### ABOUT THIS EXERCISE:
Output a verbatim copy of the data, cut off after the line that contains "put_disconnect_reconnect, put_iec, put_power_condition;".

### Collected data:
Content starts
(** Every byte in front of the page is 0. *)
Lemma page_bytes_front hdr_size mp i : (i < hdr_size)%nat ->
  byte_at (page_bytes hdr_size mp) i = 0.
Proof.
  intros Hi. unfold page_bytes, put_page_header. destruct (truth (mp_spf mp)); cbv zeta;
    destruct (mp_body mp); cbn [put_body id];
    unfold put_caching, put_control, put_disconnect_reconnect, put_iec, put_power_condition;
    repeat first [rewrite byte_at_set16_ne by lia|rewrite byte_at_set32_ne by lia
      |rewrite byte_at_or_at_ne by lia|rewrite byte_at_set_at_ne by lia
      |rewrite byte_at_or_if_ne by lia]; apply byte_at_zeros.
Qed.

Definition no_header (pages : list scsi_mode_page) : scsi_mode_sense :=
  {| ms_mode_data_length := 0; ms_medium_type := 0; ms_device_specific_parameter := 0;
     ms_longlba := 0; ms_block_descriptor_length := 0; ms_pages := pages |}.

Lemma page_bytes_header is6 mp :
  mode_sense_header is6 (page_bytes (if is6 then 4 else 8) mp) = no_header [].
Proof.
  pose proof (length_page_bytes (if is6 then 4 else 8)%nat mp) as Hl.
  pose proof (page_bytes_front (if is6 then 4 else 8)%nat mp) as Hf.
  destruct is6; unfold mode_sense_header;
    rewrite ?task_get_uint8_in, ?task_get_uint16_in by lia; unfold scsi_get_uint16;
    rewrite !Hf by lia; reflexivity.
Qed.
Content ends
### RESULT FOR THIS EXERCISE:
(** Every byte in front of the page is 0. *)
Lemma page_bytes_front hdr_size mp i : (i < hdr_size)%nat ->
  byte_at (page_bytes hdr_size mp) i = 0.
Proof.
  intros Hi. unfold page_bytes, put_page_header. destruct (truth (mp_spf mp)); cbv zeta;
    destruct (mp_body mp); cbn [put_body id];
    unfold put_caching, put_control, put_disconnect_reconnect, put_iec, put_power_condition;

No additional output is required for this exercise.